Alexandre Marinis, Business Times 28 May 08;
SOMETIMES two things look pretty much the same, such as a Cartier diamond and a Home Shopping Network cubic zirconia. There's a world of difference between the two.
The same is true of ethanol made in the US, mainly from corn, and ethanol from Brazil derived from sugar cane. They look the same, though that's where the similarities end between what I like to call ethacorn and ethacane.
Although ethacane doesn't produce a fraction of the negative economic, environmental and social problems that ethacorn does, as international food prices soar and environmental concerns mount, both are being thrown into the same pinata to get hammered. Ethacorn deserves the beating, not ethacane.
It's hard to know whether those wielding the sticks are just temporarily blindfolded or whether they have an interest in defending the fossil-fuel industry or the agricultural subsidies of rich nations. There are four main arguments against the wide use of Brazilian ethacane:
# Food prices are being driven out of sight as farmers grow more-profitable sugar cane instead of other crops.
# Amazon rainforest is being destroyed to make way for cropland.
# Ethacane pollutes as much or more than oil-based fuel.
# Cane production uses the equivalent of slave labour and is morally unjust since it takes food from the mouths of the poor to put in the gas tanks of the rich.
Each of these points is a myth.
To start with, let's make a broad point. "Brazil has the oldest, most advanced and efficient ethanol programmes in the world", according to the report of an international conference on biofuels in February 2007 at the Woodrow Wilson International Centre for Scholars in Washington.
That brings up the first question: If ethacane were responsible for higher food prices, wouldn't food cost more in Brazil than elsewhere? It doesn't.
According to the United Nations Food and Agriculture Organization, or FAO, Brazil is one of the world's cheapest producers of corn, soybeans, beef, chicken, pork, milk and rice. In a clear sign of agricultural competitiveness, Brazil is also a leading exporter of food.
"When we talk about the influence of biofuels on the economy of grains, we are talking about the corn from the US, not the sugar cane from Brazil," said Abdolreza Abbassian, secretary of the Intergovernmental Group on Grains within FAO. A recent study by the International Monetary Fund shows that Brazil's ethacane hasn't been responsible for higher international food prices.
Brazil also has all the room needed to grow sugar cane and increase agricultural productivity without tearing down a single tree in the Amazon. Five hundred years ago, the Portuguese learned that the Amazon isn't the best region to grow sugar cane, which requires a long dry season. Out of 320 million hectares of arable land in Brazil, only 3.2 million hectares, or one per cent, are used to grow sugar cane for ethanol.
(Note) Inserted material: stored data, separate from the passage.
Lemma covers_elim ctx pol path root a d :
  covers ctx pol path root a d → ∃ e, e ∈ entries pol ∧ access e = a ∧ root ∈ entry_roots ctx (entry_path e).
Proof.
  intros (Hin & _). apply elem_of_resolved in Hin as (e & He & Hr). exists e.
  unfold resolved_entry in Hr. apply list_elem_of_fmap in Hr as (p & [= -> ->] & Hp).
  by apply list_elem_of_filter in Hp as [_ ?].
Qed.

(** The root of a POSIX file system, as a path or as a symbol. *)
Lemma root_path_segments p :
  wf_uri p → infer_path_convention p = Some Posix → special_path_matches_path_uri Root p = true →
  posix_segments p = Some [].
Proof.
  intros Hwf Hc Hm. cbn in Hm. apply andb_true_iff in Hm as [Hd Hpar].
  apply bool_decide_eq_true in Hd as [n Hd]. apply negb_true_iff, bool_decide_eq_false in Hpar.
  destruct (posix_depth_segments p n Hc Hd) as (sp & Hs & _).
  pose proof (parent_posix p sp Hwf Hs) as Hx. destruct (parent p); [exfalso; eauto|]. by subst.
Qed.

(** The segments of a location that a symbol and a path both name. *)
Lemma special_location ctx sc v p :
  wf_uri (cwd ctx) → posix_segments (cwd ctx) = Some sc → wf_uri p → infer_path_convention p = Some Posix →
  special_path_matches_path_uri v p = true →
  ∃ r s, entry_roots ctx (Special v) = [r] ∧ posix_segments r = Some s ∧ posix_segments p = Some s.
Proof.
  intros Hwc Hc Hwf Hp Hm. pose proof (posix_segments_inv _ _ Hc) as (Hcc & _). destruct v; try done.
  - destruct (file_system_root_posix ctx sc Hwc Hc) as (r & Hroot & _ & Hrs).
    exists r, []. split_and!; [by cbn; rewrite Hroot|done|by apply root_path_segments].
  - destruct (slash_tmp_root ctx Hcc) as (t & Ht & Hts). exists t, slash_tmp.
    split_and!; [done..|by apply slash_tmp_segments].
Qed.

Lemma special_share_eq v w : special_paths_share_target v w = true → v = w.
Proof.
  destruct v, w; try done; simpl; rewrite ?andb_true_iff, ?bool_decide_eq_true; [by intros ->|].
  by intros [-> ->].
Qed.

(** An entry with a same-target write override has, at each of its roots, a write entry
    for the same segments. *)
Lemma override_covers ctx pol path sp sc e root sr :
  wf_uri (cwd ctx) → posix_segments (cwd ctx) = Some sc → wf_policy pol → posix_segments path = Some sp →
  e ∈ entries pol → root ∈ entry_roots ctx (entry_path e) → posix_segments root = Some sr → sr `prefix_of` sp →
  has_same_target_write_override e Posix pol = true →
  ∃ root', covers ctx pol path root' Write (length sr).
Proof.
  intros Hwc Hc Hwf Hp He Hr Hs Hpre Ho. pose proof (posix_segments_inv _ _ Hc) as (Hcc & _).
  apply existsb_exists in Ho as (cand & Hcand & Hx). rewrite !andb_true_iff, can_write_eq in Hx.
  destruct Hx as [[Hw _] Hsh]. apply list_elem_of_In in Hcand.
  assert (Hgo : ∀ root', root' ∈ entry_roots ctx (entry_path cand) → posix_segments root' = Some sr →
    ∃ root', covers ctx pol path root' Write (length sr)).
  { intros root' Hr' Hs'. exists root'. rewrite <- Hw. by eapply covers_intro. }
  pose proof (posix_segments_inv _ _ Hs) as (Hrc & _).
  unfold wf_policy in Hwf. rewrite Forall_forall in Hwf. pose proof (Hwf e He) as Hwe. pose proof (Hwf cand Hcand) as Hwcand.
  unfold file_system_paths_share_target in Hsh.
  destruct (entry_path cand) as [q|g|v] eqn:Eq, (entry_path e) as [p|g'|v'] eqn:Ee; try done.
  - cbn in Hr. apply list_elem_of_singleton in Hr as ->. apply (Hgo p); [|done].
    rewrite uri_eqb_sym, posix_eqb in Hsh by done. apply bool_decide_eq_true in Hsh. cbn.
    apply list_elem_of_singleton. by destruct p, q; simpl in Hsh; subst.
  - apply andb_true_iff in Hsh as [Hqc Hm]. apply bool_decide_eq_true in Hqc.
    destruct (special_location ctx sc v' q) as (r & s & Hroots & Hrs & Hqs); [done..|].
    rewrite Hroots in Hr. apply list_elem_of_singleton in Hr as ->. simplify_eq.
    apply (Hgo q); [by apply list_elem_of_singleton|done].
  - by apply elem_of_nil in Hr.
  - apply andb_true_iff in Hsh as [Hqc Hm]. apply bool_decide_eq_true in Hqc.
    destruct (special_location ctx sc v p) as (r & s & Hroots & Hrs & Hqs); [done..|].
    apply list_elem_of_singleton in Hr as ->. simplify_eq.
    apply (Hgo r); [rewrite Hroots; by apply list_elem_of_singleton|done].
  - apply special_share_eq in Hsh as ->. by apply (Hgo root).
Qed.

(** Nothing overrides a denial. *)
Lemma deny_no_override pol e : access e = Deny → has_same_target_write_override e Posix pol = false.
Proof.
  intros Ha. destruct (has_same_target_write_override e Posix pol) eqn:E; [exfalso|done].
  apply existsb_exists in E as (c & _ & Hx). rewrite !andb_true_iff, can_write_eq, Nat.ltb_lt in Hx.
  destruct Hx as [[Hw Hlt] _]. rewrite Ha, Hw in Hlt. simpl in Hlt. lia.
Qed.

(** An entry that does not narrow write access has, at each of its roots, a write entry for
    the same segments. *)
Lemma not_narrowing_covers ctx pol path sp sc e root sr :
  wf_uri (cwd ctx) → posix_segments (cwd ctx) = Some sc → wf_policy pol → posix_segments path = Some sp →
  (∃ r, covers ctx pol path r Write 0) →
  e ∈ entries pol → root ∈ entry_roots ctx (entry_path e) → posix_segments root = Some sr → sr `prefix_of` sp →
  narrows_write Posix pol e = false → access e ≠ Write →
  access e ≠ Deny ∧ ∃ root', covers ctx pol path root' Write (length sr).
Proof.
  intros Hwc Hc Hwf Hp [r0 Hr0] He Hr Hs Hpre Hn Ha. unfold narrows_write in Hn.
  destruct (can_write (access e)) eqn:Hcw; [by apply can_write_eq in Hcw|].
  assert (Hov : has_same_target_write_override e Posix pol = true →
    access e ≠ Deny ∧ ∃ root', covers ctx pol path root' Write (length sr)).
  { intros Ho. split; [|by eapply override_covers]. intros Hd. by rewrite deny_no_override in Ho. }
  destruct (entry_path e) as [p|g|v] eqn:Ee; [by apply Hov, negb_false_iff|done|].
  destruct v; try (by apply Hov, negb_false_iff); try (by cbn in Hr; apply elem_of_nil in Hr).
  cbn in Hr. apply bool_decide_eq_false in Hn. split; [done|].
  destruct (file_system_root_posix ctx sc Hwc Hc) as (r & Hroot & _ & Hrs).
  rewrite Hroot in Hr. apply list_elem_of_singleton in Hr as ->. simplify_eq. by exists r0.
Qed.

(** Full-disk write access means that every path can be written: on a POSIX executor,
    when a restricted policy reports full-disk write access, every path that can be
    evaluated has [Write] access and can be written, metadata included. *)
Theorem full_disk_write_is_total ctx pol path sc :
  wf_uri (cwd ctx) → posix_segments (cwd ctx) = Some sc → wf_policy pol → kind pol = Restricted →
  has_full_disk_write_access_with_context ctx pol = true → evaluable path ctx pol = true →
  resolve_access path ctx pol = Write ∧ can_write_path path ctx pol = true.
Proof.
  intros Hwc Hc Hwf Hk Hf He. pose proof (posix_segments_inv _ _ Hc) as (Hcc & _).
  assert (Hp : ∃ sp, posix_segments path = Some sp).
  { pose proof He as He'. unfold evaluable in He'. rewrite Hcc in He'. apply andb_true_iff in He' as [Hcmp _].
    unfold comparable_path in Hcmp. rewrite !andb_true_iff, !bool_decide_eq_true in Hcmp.
    destruct Hcmp as [[Hpc [n Hn]] _]. destruct (posix_depth_segments path n) as (sp & ? & _); eauto. }
  destruct Hp as [sp Hp]. pose proof Hf as Hfull.
  unfold has_full_disk_write_access_with_context, has_full_disk_write_access_for_convention in Hf.
  rewrite Hk, Hcc in Hf. apply andb_true_iff in Hf as [Hroot Hnar]. apply negb_true_iff in Hnar.
  unfold has_root_access, has_write_narrowing_entries, is_restricted in *. rewrite Hk in *. simpl in *.
  assert (Hr0 : ∃ r, covers ctx pol path r Write 0).
  { apply existsb_exists in Hroot as (e & Hin & Hx). apply andb_true_iff in Hx as [Hsp Hw].
    apply can_write_eq in Hw. unfold is_special in Hsp. destruct (entry_path e) as [| |v] eqn:Ee; try done.
    apply bool_decide_eq_true in Hsp as ->.
    destruct (file_system_root_posix ctx sc Hwc Hc) as (r & Hr & _ & Hrs). exists r.
    rewrite <- Hw. apply (covers_intro ctx pol path sp e r []); try done; [by apply list_elem_of_In| |apply prefix_nil].
    rewrite Ee. cbn. rewrite Hr. by apply list_elem_of_singleton. }
  assert (Hres : resolve_access path ctx pol = Write).
  { destruct (resolve_access_evaluable path ctx pol Hk He) as [[_ (root & d & Hcov & Hmax)]|[Hno _]];
      [|by destruct Hr0 as [r Hr0]; apply Hno in Hr0].
    destruct (decide (resolve_access path ctx pol = Write)) as [|Hne]; [done|exfalso].
    destruct (covers_posix _ _ _ _ _ _ Hcc He Hcov) as (sp' & sr & Hsp' & Hsr & Hpre & <-). simplify_eq.
    destruct (covers_elim _ _ _ _ _ _ Hcov) as (e & Hin & Ha & Hr). rewrite <- Ha in Hne.
    destruct (not_narrowing_covers ctx pol path sp sc e root sr) as (Hnd & root' & Hw); try done.
    { destruct (narrows_write Posix pol e) eqn:En; [|done]. apply not_true_iff_false in Hnar.
      exfalso. apply Hnar, existsb_exists. exists e. split; [by apply list_elem_of_In|done]. }
    apply Hmax in Hw. rewrite <- Ha in Hw. destruct (access e); simpl in Hw; [lia|done..]. }
  split; [done|]. unfold can_write_path. rewrite Hres, Hfull. done.
Qed.
End FullDisk.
Moreover, Brazil has 100 million hectares of underutilised pastures suitable for agriculture. That's more land than France and Germany combined. While every hectare, equal to about 2.5 acres, of Brazilian pasture feeds one cow, in many countries there are as many as six cows per hectare. If Brazilian ranching becomes slightly more intensive, the country could easily boost production of food and biofuels without destroying the forest. Proving economist Thomas Malthus wrong, in the past 15 years, Brazil increased the amount of land used to grow grains by 21 per cent, while production soared 119 per cent.
Arguing that ethacane pollutes more than fossil fuels is ludicrous. While oil already costs US$130 a barrel and will eventually run out, ethacane is renewable, cleaner and more efficient. In comparison with gasoline, ethacane reduces the emission of greenhouse gases by more than 80 per cent, according to the US Energy Department. As for efficiency, ethacane produces 8.2 joules of energy per unit of fossil-fuel input, compared with 1.5 joules for ethacorn and less than one joule for diesel and petrol. Ethacane is twice as productive as ethacorn - 6,800 liters per hectare for the former and 3,100 liters per hectare for the latter. It also produces 24 percent more fuel per hectare than the beet- or wheat-based ethanol common in Europe.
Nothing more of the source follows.